A confissão foi feita no programa de Youtube Podcast do Mestre, onde o influencer, sempre de sorriso na cara, conta o sucedido: “Atropelei uma pessoa e fugi. Ali na subida de quem sai do bingo, na Amadora. Não a vi, ia agarrado ao telemóvel. Ouço um estoiro e parti o vidro”, disse, acrescentando: “Depois vi que ela se levantou, atenção. Mas partiu-me o vidro [do carro] com o chapéu de chuva. Só a minha namorada e a minha mãe é que sabem. Foi só um toquezinho.”
Posteriormente, a SIC avançou que o atropelamento mencionado por Tiago Grila tinha acontecido no dia 17 de janeiro de 2024, pouco depois das 20h, numa passadeira na Avenida D. José I, na Amadora, e que a vítima, uma mulher, sofreu várias mazelas.

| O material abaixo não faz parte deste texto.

(* ===== verification/Package.v ===== *)
(** * common/utils.cpp and redismsg.cpp: numbers and messages as text

    The number routines of the proxy ([digits10], [countDigits], [ll2string],
    [sdsll2str], [CharToInt]) and the messages it writes itself
    ([GR_MsgProcess::PackageMsg] and its callers).  A buffer is a list of
    bytes; a write outside of it, arithmetic that overflows a signed type and a
    failed [ASSERT] are [Panic].  [sprintf] writes the text and a NUL.  The
    memory pool is a function that gives a block of at least the size asked
    for, and never null. *)

From S2P Require Import Prelude Gostrings Resp Strconv Redismsg Redisstream Reqkey.

(** ** Buffers *)

Definition write (buf : list Z) (pos : Z) (l : list Z) : go (list Z) :=
  if (0 <=? pos) && (pos + zlen l <=? zlen buf) then Ret (overwrite buf (Z.to_nat pos) l) else Panic.

(** With the number of bytes printed. *)
Definition sprintf (buf : list Z) (pos : Z) (text : list Z) : go (list Z * Z) :=
  let! buf := write buf pos (text ++ [0]) in Ret (buf, zlen text).

(** ** Numbers *)

(** [digits10] of a [uint64]: the recursion divides by 10^12, so that two calls
    are enough. *)
Fixpoint digits10_rec (fuel : nat) (v : Z) : Z :=
  if v <? 10 then 1
  else if v <? 100 then 2
  else if v <? 1000 then 3
  else if v <? 1000000000000 then
    if v <? 100000000 then
      if v <? 1000000 then
        if v <? 10000 then 4 else 5 + Z.b2z (100000 <=? v)
      else 7 + Z.b2z (10000000 <=? v)
    else if v <? 10000000000 then 9 + Z.b2z (1000000000 <=? v)
    else 11 + Z.b2z (100000000000 <=? v)
  else match fuel with O => 0 | S fuel => 12 + digits10_rec fuel (v / 1000000000000) end.

Definition digits10 (v : Z) : Z := digits10_rec 1 v.

(** [countDigits]: four digits a round, and a [uint64] has twenty. *)
Fixpoint countDigits_loop (fuel : nat) (v result : Z) : Z :=
  if v <? 10 then result
  else if v <? 100 then result + 1
  else if v <? 1000 then result + 2
  else if v <? 10000 then result + 3
  else match fuel with O => 0 | S fuel => countDigits_loop fuel (v / 10000) (result + 4) end.

Definition countDigits (v : Z) : Z := countDigits_loop 5 v 1.

(** The static table of [ll2string]. *)
Definition digits : list Z :=
  str "00010203040506070809101112131415161718192021222324252627282930313233343536373839404142434445464748495051525354555657585960616263646566676869707172737475767778798081828384858687888990919293949596979899".

Definition digit_at (i : Z) : Z := default 0 (digits !! Z.to_nat i).

(** The loop of [ll2string]; a [uint64] has at most ten pairs of digits. *)
Fixpoint ll_loop (fuel : nat) (dst : list Z) (value next : Z) : go (list Z * Z * Z) :=
  if value <? 100 then Ret (dst, value, next)
  else match fuel with
  | O => Panic
  | S fuel =>
      let i := value mod 100 * 2 in
      let value := value / 100 in
      let! dst := write dst next [digit_at (i + 1)] in
      let! dst := write dst (u32 (next - 1)) [digit_at i] in
      ll_loop fuel dst value (u32 (next - 2))
  end.

(** The buffer has [dstlen] bytes. *)
Definition ll2string (dst : list Z) (svalue : Z) : go (list Z * Z) :=
  let value := if svalue <? 0 then (if svalue =? - 2 ^ 63 then 2 ^ 63 - 1 + 1 else - svalue) else svalue in
  let negative := Z.b2z (svalue <? 0) in
  let length := digits10 value + negative in
  if zlen dst <=? length then Ret (dst, 0)
  else
    let! dst := write dst length [0] in
    let! (dst, value, next) := ll_loop 10 dst value (length - 1) in
    let! dst := if value <? 10 then write dst next [48 + value]
                else
                  let i := value * 2 in
                  let! dst := write dst next [digit_at (i + 1)] in write dst (u32 (next - 1)) [digit_at i] in
    let! dst := if svalue <? 0 then write dst 0 [45] else Ret dst in
    Ret (dst, length).

(** [sdsll2str]: the digits backwards, then the two ends are exchanged. *)
Fixpoint sds_loop (fuel : nat) (s : list Z) (p v : Z) : go (list Z * Z) :=
  match fuel with
  | O => Panic
  | S fuel =>
      let! s := write s p [48 + v mod 10] in
      if v / 10 =? 0 then Ret (s, p + 1) else sds_loop fuel s (p + 1) (v / 10)
  end.

Fixpoint exchange (fuel : nat) (buf : list Z) (s p : nat) : list Z :=
  match fuel with
  | O => buf
  | S fuel =>
      if (s <? p)%nat then
        exchange fuel (<[p := default 0 (buf !! s)]> (<[s := default 0 (buf !! p)]> buf)) (S s) (pred p)
      else buf
  end.

(** Minus the least [long long] is undefined. *)
Definition sdsll2str (s : list Z) (value : Z) : go (list Z * Z) :=
  if value =? - 2 ^ 63 then Panic
  else
    let! (s, p) := sds_loop 20 s 0 (Z.abs value) in
    let! (s, p) := if value <? 0 then let! s := write s p [45] in Ret (s, p + 1) else Ret (s, p) in
    let! s := write s p [0] in
    Ret (exchange (Z.to_nat p) s 0 (Z.to_nat (p - 1)), p).

(** [CharToInt] of the signed bytes [szData]; an [int] that overflows is
    undefined. *)
Definition int_of (v : Z) : go Z := if (- 2 ^ 31 <=? v) && (v <? 2 ^ 31) then Ret v else Panic.

Fixpoint char_loop (l : list Z) (iResult : Z) : go Z :=
  match l with
  | [] => Ret iResult
  | b :: l =>
      let! t := int_of (iResult * 10) in
      let! t := int_of (t + swrap 8 b) in
      let! t := int_of (t - 48) in
      char_loop l t
  end.

(** With whether [iRet] is left alone, and not set to an error. *)
Definition CharToInt (szData : list Z) : go (Z * bool) :=
  match szData with
  | [] => Ret (0, false)
  | 45 :: l => let! v := char_loop l 0 in let! v := int_of (v * -1) in Ret (v, true)
  | l => let! v := char_loop l 0 in Ret (v, true)
  end.

(** ** Messages *)

Definition GR_BULKLEN (len : Z) : Z := 1 + countDigits len + 2 + len + 2.

(** The size is an [int]: what does not fit is cut off. *)
Fixpoint args_size (totlen : Z) (argv : list (list Z)) : Z :=
  match argv with
  | [] => totlen
  | arg :: argv => args_size (i32 (totlen + GR_BULKLEN (zlen arg))) argv
  end.

Fixpoint package_args (cmd : list Z) (pos : Z) (argv : list (list Z)) : go (list Z * Z) :=
  match argv with
  | [] => Ret (cmd, pos)
  | arg :: argv =>
      let! (cmd, k) := sprintf cmd pos (36 :: dec (zlen arg) ++ crlf) in
      let! pos := int_of (pos + k) in
      let! cmd := write cmd pos arg in
      let pos := i32 (pos + zlen arg) in
      let! cmd := write cmd pos [13] in
      let! pos := int_of (pos + 1) in
      let! cmd := write cmd pos [10] in
      let! pos := int_of (pos + 1) in
      package_args cmd pos argv
  end.

(** What the functions set of a [GR_MemPoolData]. *)
Record data := { m_uszData : list Z; m_sUsedSize : Z; m_cStaticFlag : Z }.

Definition set_static (d : data) : data :=
  {| m_uszData := m_uszData d; m_sUsedSize := m_sUsedSize d; m_cStaticFlag := 1 |}.

Section package.

(** [GR_MEMPOOL_GETDATA]: the block for a size. *)
Variable GetData : Z -> data.

(** The block with its bytes and the used size set. *)
Definition filled_with (d : data) (bytes : list Z) (used : Z) : data :=
  {| m_uszData := bytes; m_sUsedSize := used; m_cStaticFlag := m_cStaticFlag d |}.

Definition PackageMsg (argv : list (list Z)) : go data :=
  let totlen := args_size (1 + countDigits (zlen argv) + 2) argv in
  let! n := int_of (totlen + 1) in
  let pData := GetData n in
  let! (cmd, pos) := sprintf (m_uszData pData) 0 (42 :: dec (zlen argv) ++ crlf) in
  let! (cmd, pos) := package_args cmd pos argv in
  if pos =? totlen then
    let! cmd := write cmd pos [0] in Ret (filled_with pData cmd pos)
  else Panic.

Definition SentinelCmd (szSubCmd : list Z) (szArg : option (list Z)) : go data :=
  match szArg with
  | Some arg => PackageMsg [str "sentinel"; szSubCmd; arg]
  | None => PackageMsg [str "sentinel"; szSubCmd]
  end.

Definition SentinelGetAddrByName (name : list Z) : go data :=
  SentinelCmd (str "get-master-addr-by-name") (Some name).

Definition ClusterNodesCmd : go data := PackageMsg [str "cluster"; str "nodes"].

(** The static block of a command, made at the first call. *)
Definition AskingCmd (g_asking_data : option data) : go data :=
  match g_asking_data with
  | Some d => Ret d
  | None => let! d := PackageMsg [str "asking"] in Ret (set_static d)
  end.

Definition FlushdbCmd (g_flushdb_data : option data) : go data :=
  match g_flushdb_data with
  | Some d => Ret d
  | None =>
      let d := GetData 512 in
      let szCmd := str "*1" ++ crlf ++ str "$7" ++ crlf ++ str "flushdb" ++ crlf in
      let! bytes := write (m_uszData d) 0 szCmd in
      Ret (set_static (filled_with d bytes (zlen szCmd)))
  end.

Definition SelectCmd (iDB : Z) : go data :=
  let d := GetData 512 in
  let! (bytes, pos) := sprintf (m_uszData d) 0 (str "*2" ++ crlf ++ str "$6" ++ crlf ++ str "select" ++ crlf ++
                         36 :: dec (digits10 (u64 iDB)) ++ crlf ++ itoa iDB ++ crlf) in
  Ret (filled_with d bytes pos).

(** One range of the answer to CLUSTER SLOTS. *)
Definition slots_range (first last : Z) (ip : list Z) (port : Z) (id : list Z) : list Z :=
  str "*3" ++ crlf ++ 58 :: itoa first ++ crlf ++ 58 :: itoa last ++ crlf ++ str "*3" ++ crlf ++
  36 :: dec (zlen ip) ++ crlf ++ ip ++ crlf ++ 58 :: itoa port ++ crlf ++ str "$40" ++ crlf ++ id ++ crlf.

(** [support] is [m_bSupportClusterSlots]. *)
Definition ClusterSlots (support : bool) (szIp : list Z) (usPort : Z) : go data :=
  let d := GetData 2048 in
  let usPort2 := u16 (usPort + 1) in
  let usPort3 := u16 (usPort + 2) in
  let! (buf, pos) := sprintf (m_uszData d) 0 (str "*3" ++ crlf ++
                       slots_range 0 5460 szIp usPort (str "fbec008dfd093d2f9753f7058b8642484119e1ae")) in
  let usPort := if support then usPort2 else usPort in
  let! (buf, iLen) := sprintf buf pos (slots_range 5461 10922 szIp usPort (str "4101a328ac736cccfe65e1cfafef003e631b56b9")) in
  let pos := pos + iLen in
  let usPort := if support then usPort3 else usPort in
  let! (buf, iLen) := sprintf buf pos (slots_range 10923 10383 szIp usPort (str "698c3b1f3f7b773c5255f3ecd44cca76b46d74bc")) in
  let pos := pos + iLen in
  let! buf := write buf pos [0] in
  Ret (filled_with d buf pos).

End package.

(** ** Writing in a buffer *)

Lemma write_app a b c l : length b = length l -> write (a ++ b ++ c) (zlen a) l = Ret (a ++ l ++ c).
Proof.
  intros Hl. unfold write. rewrite !zlen_app. pose proof (zlen_nonneg a). pose proof (zlen_nonneg c).
  assert (zlen b = zlen l) as Hz by (unfold zlen; lia).
  destruct (Z.leb_spec 0 (zlen a)); [|lia]. destruct (Z.leb_spec (zlen a + zlen l) (zlen a + (zlen b + zlen c))); [|lia].
  cbn [andb]. unfold zlen at 1. rewrite Nat2Z.id, overwrite_rest by (rewrite length_app; lia).
  by rewrite drop_app_length'.
Qed.

(** Behind a prefix, where there is room. *)
Lemma write_rest a r l : zlen l <= zlen r -> write (a ++ r) (zlen a) l = Ret (a ++ l ++ drop (length l) r).
Proof.
  intros Hl. rewrite <- (take_drop (length l) r) at 1. apply write_app. rewrite length_take. unfold zlen in Hl. lia.
Qed.

(** ** The number of digits *)

Lemma dec_small n : 0 <= n < 10 -> dec n = [48 + n].
Proof. intros. rewrite dec_step, Z.div_small, Z.mod_small by lia. done. Qed.

Lemma dec_div k : forall n, 10 ^ Z.of_nat k <= n -> zlen (dec n) = Z.of_nat k + zlen (dec (n / 10 ^ Z.of_nat k)).
Proof.
  induction k as [|k IH]; intros n Hn; [by rewrite Z.div_1_r|].
  rewrite Nat2Z.inj_succ, Z.pow_succ_r in * by lia. pose proof (Z.pow_pos_nonneg 10 (Z.of_nat k) ltac:(lia) ltac:(lia)).
  assert (10 ^ Z.of_nat k <= n / 10) by (apply Z.div_le_lower_bound; lia).
  rewrite (dec_step n) by lia. destruct (Z.eqb_spec (n / 10) 0); [lia|].
  rewrite zlen_app, (IH (n / 10)), Z.div_div by lia. change (zlen [48 + n mod 10]) with 1. lia.
Qed.

Lemma dec_digits k n : 10 ^ Z.of_nat k <= n < 10 ^ Z.of_nat (S k) -> zlen (dec n) = Z.of_nat (S k).
Proof.
  intros Hn. rewrite Nat2Z.inj_succ, Z.pow_succ_r in Hn by lia. rewrite (dec_div k) by lia.
  pose proof (Z.pow_pos_nonneg 10 (Z.of_nat k) ltac:(lia) ltac:(lia)).
  assert (1 <= n / 10 ^ Z.of_nat k) by (apply Z.div_le_lower_bound; lia).
  assert (n / 10 ^ Z.of_nat k < 10) by (apply Z.div_lt_upper_bound; lia).
  rewrite dec_small by lia. unfold zlen. cbn [length]. lia.
Qed.

(** The digits of a number between two powers of ten. *)
Ltac count_digits :=
  match goal with
  | |- _ = zlen (dec ?n) =>
      first [ rewrite (dec_small n) by lia; reflexivity
            | rewrite (dec_digits 1 n) by lia; reflexivity | rewrite (dec_digits 2 n) by lia; reflexivity
            | rewrite (dec_digits 3 n) by lia; reflexivity | rewrite (dec_digits 4 n) by lia; reflexivity
            | rewrite (dec_digits 5 n) by lia; reflexivity | rewrite (dec_digits 6 n) by lia; reflexivity
            | rewrite (dec_digits 7 n) by lia; reflexivity | rewrite (dec_digits 8 n) by lia; reflexivity
            | rewrite (dec_digits 9 n) by lia; reflexivity | rewrite (dec_digits 10 n) by lia; reflexivity
            | rewrite (dec_digits 11 n) by lia; reflexivity ]
  end.

Lemma digits10_rec_dec f : forall v, 0 <= v < 1000000000000 ^ Z.of_nat (S f) -> digits10_rec f v = zlen (dec v).
Proof.
  induction f as [|f IH]; intros v Hv; cbn [digits10_rec].
  all: repeat (match goal with |- context [?a <? ?b] => destruct (Z.ltb_spec a b) end; [try count_digits|]).
  all: repeat match goal with |- context [?a <=? ?b] => destruct (Z.leb_spec a b) end; cbn [Z.b2z Z.add Pos.add]; try count_digits.
  - change (1000000000000 ^ Z.of_nat 1) with 1000000000000 in Hv. lia.
  - rewrite Nat2Z.inj_succ, Z.pow_succ_r in Hv by lia. rewrite (dec_div 12 v) by lia. change (10 ^ Z.of_nat 12) with 1000000000000.
    rewrite IH; [lia|]. split; [apply Z.div_pos; lia|apply Z.div_lt_upper_bound; lia].
Qed.

Lemma digits10_dec v : 0 <= v < 2 ^ 64 -> digits10 v = zlen (dec v).
Proof. intros. apply digits10_rec_dec. change (1000000000000 ^ Z.of_nat 2) with 1000000000000000000000000. lia. Qed.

O canal televisivo refere que a vítima perdeu os sentidos com o embate, tendo sofrido fraturas de dois dentes, do braço esquerdo e um traumatismo craniano que necessitou de oito pontos, além de vários hematomas na face e no corpo.

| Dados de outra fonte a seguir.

(** * gym_ai: the adaptive recommendation engine

    A shallow embedding of the learning loop and of the inference engine of
    the gym routine recommender, and the proofs of the properties its
    specification states about them.

    Conventions of the embedding.
    - A Python [int] is a [Z].
    - A Python [float] that only goes through [+], [-], [*], [/], [min],
      [max] and comparisons is an exact rational ([Q]); Python's [==] on
      floats is [Qeq].  A float that goes through [math.sqrt] (similarities
      and everything computed from them) is a real number ([R]).  Rounding
      error, overflow, infinities and NaN of IEEE doubles are outside the
      embedding.
    - A Python [str] is a [string]; a dictionary with free-form keys is a
      [gmap string pyval]; the dictionaries produced by the [to_dict]
      methods are records whose optional fields are the keys that may be
      absent.
    - A method that mutates [self] is a function from the old object to the
      new one; a method that can raise lives in the monad [M] below, which
      returns the state also when an exception is raised.
    - [print] calls are not modelled; [datetime.now().isoformat()] is an
      argument of the function that calls it. *)

From Stdlib Require Import ZArith QArith Qminmax Qround Qabs Reals Lra Lia Psatz.
From Stdlib Require Import String Ascii List DecimalString DecimalPos Sorted.
From Stdlib Require PrimFloat.

(** Decimal literals of binary64 floats stand for the nearest binary64
    value, as they do in Python. *)
Set Warnings "-inexact-float".

From stdpp Require Import base option gmap strings list.

Local Open Scope string_scope.
Local Open Scope Z_scope.

(** * Python values *)

(** The values a JSON-like dictionary of the program holds. *)
Inductive pyval : Type :=
| VNone
| VBool (b : bool)
| VInt (z : Z)
| VFloat (q : Q)
| VStr (s : string).

Abbreviation dict := (gmap string pyval).

(** [d.get(k, dflt)] *)
Definition py_get (d : dict) (k : string) (dflt : pyval) : pyval :=
  default dflt (d !! k).

(** The number a value denotes in arithmetic: [bool] is a subclass of
    [int]; [None] and [str] are not numbers (arithmetic on them raises
    [TypeError]). *)
Definition py_num (v : pyval) : option Q :=
  match v with
  | VBool b => Some (if b then 1%Q else 0%Q)
  | VInt z => Some (inject_Z z)
  | VFloat q => Some q
  | VNone | VStr _ => None
  end.

Definition py_real (v : pyval) : option R := Q2R <$> py_num v.

(** Python's [==] on these values: numbers compare by value across
    [bool], [int] and [float]; values of unrelated types are different. *)
Definition py_eqb (a b : pyval) : bool :=
  match py_num a, py_num b with
  | Some x, Some y => Qeq_bool x y
  | None, None =>
      match a, b with
      | VNone, VNone => true
      | VStr s, VStr t => String.eqb s t
      | _, _ => false
      end
  | _, _ => false
  end.

(** * Strings *)

Definition is_upper (c : ascii) : bool :=
  let n := nat_of_ascii c in (65 <=? n)%nat && (n <=? 90)%nat.

Definition lower_ascii (c : ascii) : ascii :=
  if is_upper c then ascii_of_nat (nat_of_ascii c + 32) else c.

(** [s.lower()] on the ASCII letters.  No character outside ASCII has a
    lower-case form made of the letters of ['cardio'], the only string the
    program compares a lowered string with. *)
Fixpoint lower (s : string) : string :=
  match s with
  | EmptyString => EmptyString
  | String c s' => String (lower_ascii c) (lower s')
  end.

(** [c in s] for a one-character [c]. *)
Fixpoint contains_char (c : ascii) (s : string) : bool :=
  match s with
  | EmptyString => false
  | String c' s' => Ascii.eqb c c' || contains_char c s'
  end.

(** [s.split(c)] for a one-character separator. *)
Fixpoint split_char (c : ascii) (s : string) : list string :=
  match s with
  | EmptyString => [EmptyString]
  | String c' s' =>
      if Ascii.eqb c c' then EmptyString :: split_char c s'
      else match split_char c s' with
           | [] => [String c' EmptyString]
           | w :: ws => String c' w :: ws
           end
  end.

Definition is_space (c : ascii) : bool :=
  let n := nat_of_ascii c in
  (n =? 32)%nat || ((9 <=? n)%nat && (n <=? 13)%nat) ||
  ((28 <=? n)%nat && (n <=? 31)%nat).

Fixpoint lstrip (s : string) : string :=
  match s with
  | String c s' => if is_space c then lstrip s' else s
  | EmptyString => EmptyString
  end.

Fixpoint rstrip (s : string) : string :=
  match s with
  | EmptyString => EmptyString
  | String c s' =>
      match rstrip s' with
      | EmptyString => if is_space c then EmptyString else String c EmptyString
      | r => String c r
      end
  end.

Definition strip (s : string) : string := rstrip (lstrip s).

Definition digit_of (c : ascii) : option Z :=
  let n := nat_of_ascii c in
  if (48 <=? n)%nat && (n <=? 57)%nat then Some (Z.of_nat (n - 48)) else None.

Fixpoint parse_digits (acc : Z) (s : string) : option Z :=
  match s with
  | EmptyString => Some acc
  | String c s' =>
      match digit_of c with
      | Some d => parse_digits (10 * acc + d) s'
      | None => None
      end
  end.

(** [int(s)] for a string: surrounding white space, an optional sign and a
    non-empty run of ASCII digits; [None] is [ValueError].  (Python also
    accepts single underscores between digits and non-ASCII decimal
    digits; the model rejects them.) *)
Definition py_int_of_string (s : string) : option Z :=
  match strip s with
  | EmptyString => None
  | String c rest =>
      if Ascii.eqb c "+"%char then
        match rest with EmptyString => None | _ => parse_digits 0 rest end
      else if Ascii.eqb c "-"%char then
        match rest with
        | EmptyString => None
        | _ => Z.opp <$> parse_digits 0 rest
        end
      else parse_digits 0 (String c rest)
  end.

(** [str(z)] for an integer. *)
Definition str_of_Z (z : Z) : string := NilZero.string_of_int (Z.to_int z).

(** * Numbers *)

(** [round(x)] on a rational: to the nearest integer, ties to the even
    one. *)
Definition Qround_half_even (x : Q) : Z :=
  let f := Qfloor x in
  let r := (x - inject_Z f)%Q in
  match (r ?= 1 # 2)%Q with
  | Lt => f
  | Gt => f + 1
  | Eq => if Z.even f then f else f + 1
  end.

(** [round(x, 2)] on a rational. *)
Definition Qround2 (x : Q) : Q := (inject_Z (Qround_half_even (x * 100)) / 100)%Q.

(** [round(x, 2)] on a real. *)
Definition Rround2 (x : R) : R :=
  let y := (x * 100)%R in
  let f := Int_part y in
  let r := (y - IZR f)%R in
  let n := if Rlt_dec r (1 / 2) then f
           else if Rlt_dec (1 / 2) r then f + 1
           else if Z.even f then f else f + 1 in
  (IZR n / 100)%R.

(** * Exceptions and mutable objects *)

Inductive exn : Type :=
| ValueError (msg : string).

(** A computation over a mutable object of type [S]: it returns a value or
    raises, and in both cases leaves the object in some state. *)
Definition M (S A : Type) : Type := S -> (exn + A) * S.

Definition ret {S A} (a : A) : M S A := fun s => (inr a, s).

Definition bind {S A B} (m : M S A) (f : A -> M S B) : M S B :=
  fun s =>
    match m s with
    | (inl e, s') => (inl e, s')
    | (inr a, s') => f a s'
    end.

Definition raise {S A} (e : exn) : M S A := fun s => (inl e, s).
Definition get {S} : M S S := fun s => (inr s, s).
Definition put {S} (s : S) : M S unit := fun _ => (inr tt, s).
Definition modify {S} (f : S -> S) : M S unit := fun s => (inr tt, f s).

Notation "'let*' x ':=' m 'in' k" := (bind m (fun x => k))
  (at level 10, x name, m at level 100, k at level 200).
Notation "'exec' m 'in' k" := (bind m (fun _ => k))
  (at level 10, m at level 100, k at level 200).

(** * Configuration (config.py, utils/constants.py) *)

Module AIConfig.
Definition LEARNING_RATE : Q := 0.1.
Definition EXPLORATION_FACTOR : Q := 0.2.
Definition SIMILARITY_HIGH : R := 0.85.
Definition SIMILARITY_MEDIUM : R := 0.70.
Definition SIMILARITY_LOW : R := 0.50.
Definition SATISFACTION_EXCELLENT : R := 4.5.
Definition SATISFACTION_GOOD : R := 4.0.
Definition SATISFACTION_ACCEPTABLE : R := 3.5.
Definition CONFIDENCE_HIGH : R := 0.80.
Definition CONFIDENCE_MEDIUM : R := 0.60.
Definition CONFIDENCE_LOW : R := 0.40.
Definition MIN_SIMILAR_USERS : Z := 3.
Definition MIN_CONFIDENCE : Q := 0.6.
Definition TOP_SIMILAR_USERS : Z := 5.
Definition USERS_PER_GENERATION : Z := 10.
End AIConfig.

Module RoutineConfig.
(** [SERIES_BY_LEVEL.get(level)] *)
Definition SERIES_BY_LEVEL (level : string) : option Z :=
  if String.eqb level "principiante" then Some 3
  else if String.eqb level "intermedio" then Some 4
  else if String.eqb level "avanzado" then Some 5
  else None.

Record goal_params := {
  reps_min : Z;
  reps_max : Z;
  rest_min : Z;
  rest_max : Z;
  cardio_probability : Q
}.

(** [PARAMS_BY_GOAL.get(goal)] *)
Definition PARAMS_BY_GOAL (goal : string) : option goal_params :=
  if String.eqb goal "perder_peso" then
    Some {| reps_min := 12; reps_max := 20; rest_min := 30; rest_max := 60;
            cardio_probability := 0.8 |}
  else if String.eqb goal "ganar_masa" then
    Some {| reps_min := 8; reps_max := 12; rest_min := 60; rest_max := 90;
            cardio_probability := 0.3 |}
  else if String.eqb goal "resistencia" then
    Some {| reps_min := 15; reps_max := 25; rest_min := 20; rest_max := 45;
            cardio_probability := 0.9 |}
  else if String.eqb goal "fuerza" then
    Some {| reps_min := 4; reps_max := 8; rest_min := 120; rest_max := 180;
            cardio_probability := 0.3 |}
  else None.

(** [PARAMS_BY_GOAL['ganar_masa']] *)
Definition PARAMS_ganar_masa : goal_params :=
  {| reps_min := 8; reps_max := 12; rest_min := 60; rest_max := 90;
     cardio_probability := 0.3 |}.

(** [EXERCISES_PER_STRUCTURE.get(structure)]: the inner dictionary, read
    with [get(level)]. *)
Definition EXERCISES_PER_STRUCTURE (structure : string)
    : option (string → option Z) :=
  if String.eqb structure "fullbody" then
    Some (fun level =>
            if String.eqb level "principiante" then Some 1
            else if String.eqb level "intermedio" then Some 2
            else if String.eqb level "avanzado" then Some 2
            else None)
  else if String.eqb structure "upper_lower" then
    Some (fun level =>
            if String.eqb level "principiante" then Some 1
            else if String.eqb level "intermedio" then Some 2
            else if String.eqb level "avanzado" then Some 2
            else None)
  else if String.eqb structure "split" then
    Some (fun level =>
            if String.eqb level "principiante" then Some 2
            else if String.eqb level "intermedio" then Some 2
            else if String.eqb level "avanzado" then Some 3
            else None)
  else None.

End RoutineConfig.

Module UserClassificationConfig.

Record category_bounds := {
  min_experiences : option Z;
  max_experiences : option Z;
  description : string
}.

(** [CATEGORIES.get(name)] *)
Definition CATEGORIES (name : string) : option category_bounds :=
  if String.eqb name "novato" then
    Some {| min_experiences := None; max_experiences := Some 0;
            description := "Primera vez usando el sistema" |}
  else if String.eqb name "regular" then
    Some {| min_experiences := Some 1; max_experiences := Some 5;
            description := "Usuario regular con algunas experiencias" |}
  else if String.eqb name "experimentado" then
    Some {| min_experiences := Some 6; max_experiences := Some 15;
            description := "Usuario experimentado con buen historial" |}
  else if String.eqb name "veterano" then
    Some {| min_experiences := Some 16; max_experiences := Some 50;
            description := "Usuario veterano con amplia experiencia" |}
  else if String.eqb name "experto" then
    Some {| min_experiences := Some 51; max_experiences := None;
            description := "Usuario experto del sistema" |}
  else None.

(** [PERFORMANCE_LEVELS], in the order of the dictionary. *)
Definition PERFORMANCE_LEVELS : list (string * R) :=
  [("excelente", 4.5%R); ("bueno", 4.0%R); ("aceptable", 3.5%R);
   ("necesita_ajuste", 0%R)].

End UserClassificationConfig.

Module ValidationConfig.
Definition AGE_MIN : Z := 10.
Definition AGE_MAX : Z := 100.
Definition WEIGHT_MIN : Q := 30.
Definition WEIGHT_MAX : Q := 300.
Definition HEIGHT_MIN : Q := 1.0.
Definition HEIGHT_MAX : Q := 2.5.
Definition DAYS_MIN : Z := 2.
Definition DAYS_MAX : Z := 7.
Definition SATISFACTION_MIN : Z := 1.
Definition SATISFACTION_MAX : Z := 5.
End ValidationConfig.

Module Mappings.
Definition LEVEL_STR_TO_NUM (level : string) : option Z :=
  if String.eqb level "principiante" then Some 1
  else if String.eqb level "intermedio" then Some 2
  else if String.eqb level "avanzado" then Some 3
  else None.

Definition GOAL_STR_TO_NUM (goal : string) : option Z :=
  if String.eqb goal "perder_peso" then Some 1
  else if String.eqb goal "ganar_masa" then Some 2
  else if String.eqb goal "resistencia" then Some 3
  else if String.eqb goal "fuerza" then Some 4
  else None.
End Mappings.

Recorde-se que a confissão do tiktoker fez com que a PSP denunciasse o crime ao Ministério Público, que já reabriu o inquérito.
Agora, Tiago Grila nega tudo, mas o que foi dito nas redes sociais será uma peça-chave no processo.
TIKTOK, UMA TERRA SEM LEI? Coincidência ou não, ambos os casos envolvem “estrelas do TikTok”, uma das redes mais utilizadas pelos jovens. Apesar da gravidades dos crimes de que são acusados, tanto os jovens suspeitos de violação, como Tiago Grila, aumentaram o número de seguidores depois das polémicas.
No caso de Grila, o influencer chegou mesmo a alegar que teria inventado a confissão como uma “jogada de marketing” para gerar visualizações e crescer nas redes sociais.
Certo é que as redes sociais têm sido diversas vezes acusadas de permitir a partilha de conteúdos violentos, discursos de ódio e discriminatórios e até pornografia infantil.
No caso do Tiktok, a plataforma não só permitiu a partilha do vídeo da violação, como a propagação de vídeos com referências diretas ao crime, bem como comentários que ridicularizam a vítima ou glorificam os agressores. Alguns desses conteúdos chegaram a aparecer em páginas de recomendação, acessíveis a utilizadores com menos de 13 anos.
Tal como outras plataformas, a rede social detida pela ByteDance, alega que tem equipas de moderação e inteligência artificial para detetar conteúdos problemáticos, mas não parece estar a ser suficiente.
Em novembro de 2024, sete famílias francesas processaram o TikTok, acusando a plataforma de expor seus filhos a conteúdos que teriam contribuído para o declínio da saúde mental dos adolescentes e, em dois casos, levado ao suicídio. As famílias alegam que o algoritmo do TikTok promoveu vídeos prejudiciais, exacerbando problemas psicológicos nos jovens.